WHAT YOU ARE ASKED TO DO =>
From the data below, copy each line that includes the word "nonce".

■ ■ ■ ■ ■

(* ===== verification/SessionLifeSafety.v ===== *)
(** * Safety of the session services

    CreateSession, ActivateSession and CloseSession on arbitrary requests. *)

From S2P Require Export SessionServiceSafety.

(** ** Identifiers *)

Lemma lxor_u32 x y : u32_range x → u32_range y → u32_range (Z.lxor x y).
Proof.
  assert (Hr : ∀ z, u32_range z ↔ 0 ≤ z < 2 ^ 32) by (intros; ranges; lia).
  rewrite !Hr; intros Hx Hy; split; [apply Z.lxor_nonneg; lia|].
  destruct (Z.eq_dec (Z.lxor x y) 0) as [->|Hn]; [lia|].
  assert (Hp : 0 ≤ Z.lxor x y) by (apply Z.lxor_nonneg; lia).
  apply Z.log2_lt_pow2; [lia|]; pose proof (Z.log2_lxor x y ltac:(lia) ltac:(lia)).
  assert (∀ z, 0 ≤ z < 2 ^ 32 → Z.log2 z < 32) as Hlog.
  { intros z Hz; destruct (Z.eq_dec z 0) as [->|]; [done|]; apply Z.log2_lt_pow2; lia. }
  pose proof (Hlog x Hx); pose proof (Hlog y Hy); lia.
Qed.

Lemma to_u32_range x : u32_range (to_u32 x).
Proof. apply (to_unsigned_range 32); lia. Qed.

Lemma draw_base_ok e : entropy_ok e → outcome_ok u32_range (draw_base e).
Proof.
  intros He; unfold draw_base; destruct e as [f|]; [|done]; pose proof (He f 4 eq_refl ltac:(lia)) as Hf.
  destruct (f 4) as [b|?|]; [|done..]; destruct Hf as [Hl Hb].
  destruct (load_u32_safe b 0 Hb ltac:(lia) ltac:(lia)) as (x & -> & Hx); done.
Qed.

Lemma salt_loop_range cand active salt n c : (∀ k, u32_range (cand k)) → salt_loop cand active salt n = Some c → u32_range c.
Proof. intros Hc E; apply salt_loop_sound in E as [_ (k & _ & ->)]; apply Hc. Qed.

(** A generated identifier is a UInt32 that no open session has. *)
Lemma session_id_ok t count e : 0 ≤ count < 65535 → entropy_ok e →
  outcome_ok (λ id, u32_range id ∧ id ≠ 0 ∧ session_id_active t count id = false) (mu_session_generate_session_id t count e).
Proof.
  intros Hc He; pose proof (generate_session_id_fresh t count e) as Hf; unfold mu_session_generate_session_id in *.
  pose proof (draw_base_ok e He) as Hb; destruct (draw_base e) as [base|?|]; [|done..]; cbn [mbind result_bind outcome_ok] in *.
  destruct (salt_loop _ _ _ _) as [c|] eqn:E; [|done]; split; [|by apply Hf].
  eapply salt_loop_range; [|exact E]; intros k; unfold session_id_candidate; cbv zeta; split_if; apply lxor_u32; try done;
    try apply to_u32_range; by ranges.
Qed.

Lemma auth_token_ok t count e : 0 ≤ count < 65535 → entropy_ok e →
  outcome_ok (λ tok, u32_range tok ∧ tok ≠ 0 ∧ authentication_token_active t count tok = false)
    (mu_session_generate_authentication_token t count e).
Proof.
  intros Hc He; pose proof (generate_auth_token_fresh t count e) as Hf; unfold mu_session_generate_authentication_token in *.
  pose proof (draw_base_ok e He) as Hb; destruct (draw_base e) as [base|?|]; [|done..]; cbn [mbind result_bind outcome_ok] in *.
  destruct (salt_loop _ _ _ _) as [c|] eqn:E; [|done]; split; [|by apply Hf].
  eapply salt_loop_range; [|exact E]; intros k; unfold auth_token_candidate; cbv zeta; split_if; [|apply to_u32_range].
  apply lxor_u32; [by ranges|apply to_u32_range].
Qed.

(** ** Request bodies *)

Lemma rsafe_skip_string_if (b : bool) : rsafe (if b then _ ← mu_binary_read_string; mret tt else mret tt) (λ _, True).
Proof. apply rsafe_if; intros _; [|by apply rsafe_ret]; eapply rsafe_bind; [apply rsafe_read_string|intros; by apply rsafe_ret]. Qed.

Lemma rsafe_create_session_request : rsafe read_create_session_request (λ '(_, nonce, cert), wire_string nonce ∧ wire_string cert).
Proof.
  unfold read_create_session_request; do 2 (eapply rsafe_bind; [apply rsafe_read_string|intros ? _]).
  eapply rsafe_bind; [apply rsafe_read_byte|intros mask _]; do 2 (eapply rsafe_bind; [apply rsafe_skip_string_if|intros _ _]).
  eapply rsafe_bind; [apply rsafe_read_uint32|intros ? _]; do 2 (eapply rsafe_bind; [apply rsafe_read_string|intros ? _]).
  eapply rsafe_bind; [apply rsafe_read_int32|intros n _]; apply rsafe_if; intros _; [by apply rsafe_fail|].
  eapply rsafe_bind; [apply rsafe_rd_list, rsafe_read_string|intros ? _]; do 3 (eapply rsafe_bind; [apply rsafe_read_string|intros ? _]).
  eapply rsafe_bind; [apply rsafe_read_bytestring|intros nonce Hn]; eapply rsafe_bind; [apply rsafe_read_bytestring|intros cert Hc].
  eapply rsafe_bind; [apply rsafe_read_uint64|intros ? _]; eapply rsafe_bind; [apply rsafe_read_uint32|intros ? _]; by apply rsafe_ret.
Qed.

Lemma rsafe_body_consumed : rsafe body_consumed (λ _, True).
Proof. unfold body_consumed; apply rsafe_get; intros r _; apply rsafe_if; intros _; [by apply rsafe_fail|by apply rsafe_ret]. Qed.

(** The octets of a decoded ByteString are there. *)
Lemma bytestring_octets_total s : wire_string s → ∃ x, bytestring_octets s = Some x ∧ bytes_ok x ∧ zlen x = Z.max 0 (str_length s).
Proof.
  unfold bytestring_octets; intros [->|(d & -> & -> & Hb & _)]; [exists []; split; [done|]; split; [by constructor|done]|]; pose proof (zlen_nonneg d).
  split_if; bool_hyps; [|exists []; split; [done|]; split; [by constructor|change (zlen (@nil Z)) with 0; lia]].
  exists d; cbn [mbind option_bind]; rewrite mem_load_all by done; split_and!; [done..|lia].
Qed.

(** A token is decoded inside its body. *)
Lemma rsafe_token_body {A} length (d : A) (m : Rd A) Q : 0 ≤ length → rsafe m Q → Q d → rsafe (read_token_body length d m) Q.
Proof.
  intros Hlen Hm Hd r Hr; unfold read_token_body, ensure_reader_bytes_remaining, mbind, M_bind, get_state, put_state.
  cbn [fst snd]; destruct (_ && _) eqn:E; cbn [fail mret M_ret]; [split; [by apply reader_step_refl|done]|].
  pose proof Hr as [Hb Hp].
  assert (Hl : r_length r ≤ PTRDIFF_MAX) by (destruct (r_buffer r); cbn in Hb; ranges; lia).
  assert (Hfit : 0 < length → r_position r + length ≤ r_length r).
  { intros ?; apply andb_false_iff in E as [E%Z.ltb_ge|E]; [lia|]; apply orb_false_iff in E as [_ E%Z.ltb_ge]; lia. }
  assert (Hstep : reader_step r (set_r_position r (to_size (r_position r + length)))).
  { rewrite to_unsigned_id by (zify_ints; lia); split; cbn; [split; cbn; [done|lia]|done|done|lia]. }
  destruct (Z.ltb_spec 0 length); [|by split]; destruct (r_buffer r) as [b|] eqn:Eb; cbn in Hb; [|lia].
  destruct (Hm (mu_binary_reader_init (Some (zdrop (r_position r) b)) length)) as [_ Ho].
  { destruct Hb as (? & ? & ?); split; cbn; [|lia]; rewrite zlen_zdrop by lia; split; [lia|]; split; [lia|auto with wire]. }
  destruct (m _) as [[a|e|] r']; cbn in Ho |- *; [by split|split; [by apply reader_step_refl|done]|done].
Qed.

Definition token_ok (token : identity_token) : Prop :=
  match token with
  | identity_anonymous p => wire_string p
  | identity_username t => wire_string (uit_policy_id t) ∧ wire_string (uit_username t) ∧
      wire_string (uit_password t) ∧ wire_string (uit_encryption_algorithm t)
  | identity_certificate t => wire_string (cit_policy_id t) ∧ wire_string (cit_certificate_data t)
  | identity_skipped => True
  end.

Lemma wire_null : wire_string null_string.
Proof. by left. Qed.

Section tokens.
  Context {auth : AuthProfile}.

Lemma rsafe_skipped_token length : 0 ≤ length → rsafe (skip_extension_object_body length;; mret identity_skipped) token_ok.
Proof. intros; eapply rsafe_bind; [by apply rsafe_skip_extension_object_body|intros; by apply rsafe_ret]. Qed.

Lemma rsafe_token type length : 0 ≤ length → rsafe (read_identity_token type length) token_ok.
Proof.
  intros Hl; pose proof wire_null; unfold read_identity_token; repeat case_match; try (by apply rsafe_skipped_token);
    (eapply rsafe_bind; [apply rsafe_token_body; [done|eauto with rsafe|by split_and! || done]|]); intros; by apply rsafe_ret.
Qed.

Lemma rsafe_activate_session_request : rsafe read_activate_session_request
  (λ '(algorithm, signature, _, token, user_signature),
     wire_string algorithm ∧ wire_string signature ∧ token_ok token ∧ wire_string user_signature).
Proof.
  unfold read_activate_session_request; eapply rsafe_bind; [apply rsafe_read_string|intros algorithm Ha].
  eapply rsafe_bind; [apply rsafe_read_bytestring|intros signature Hs]; eapply rsafe_bind; [apply rsafe_read_int32|intros certs _].
  eapply rsafe_bind; [apply rsafe_ensure_array_items|intros _ _].
  eapply rsafe_bind; [apply rsafe_rd_list; eapply rsafe_bind; [apply rsafe_read_bytestring|intros; apply rsafe_read_bytestring]|intros ? _].
  eapply rsafe_bind; [apply rsafe_read_int32|intros locales _]; eapply rsafe_bind; [apply rsafe_ensure_array_items|intros _ _].
  eapply rsafe_bind; [apply rsafe_rd_list, rsafe_read_string|intros ? _].
  eapply rsafe_bind; [apply rsafe_read_extension_object_header|intros [type length] [_ Hl]]; cbn in Hl |- *.
  eapply rsafe_bind; [apply rsafe_token; lia|intros token Ht]; apply rsafe_get; intros r _.
  eapply (rsafe_bind _ _ wire_string); [|intros user_signature Hu; by apply rsafe_ret].
  apply rsafe_if; intros _; [|by apply rsafe_ret, wire_null]; eapply rsafe_bind; [apply rsafe_read_string|intros; apply rsafe_read_bytestring].
Qed.
End tokens.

■ ■ ■ ■ ■

TASK RESPONSE =>
Lemma rsafe_create_session_request : rsafe read_create_session_request (λ '(_, nonce, cert), wire_string nonce ∧ wire_string cert).
  eapply rsafe_bind; [apply rsafe_read_bytestring|intros nonce Hn]; eapply rsafe_bind; [apply rsafe_read_bytestring|intros cert Hc].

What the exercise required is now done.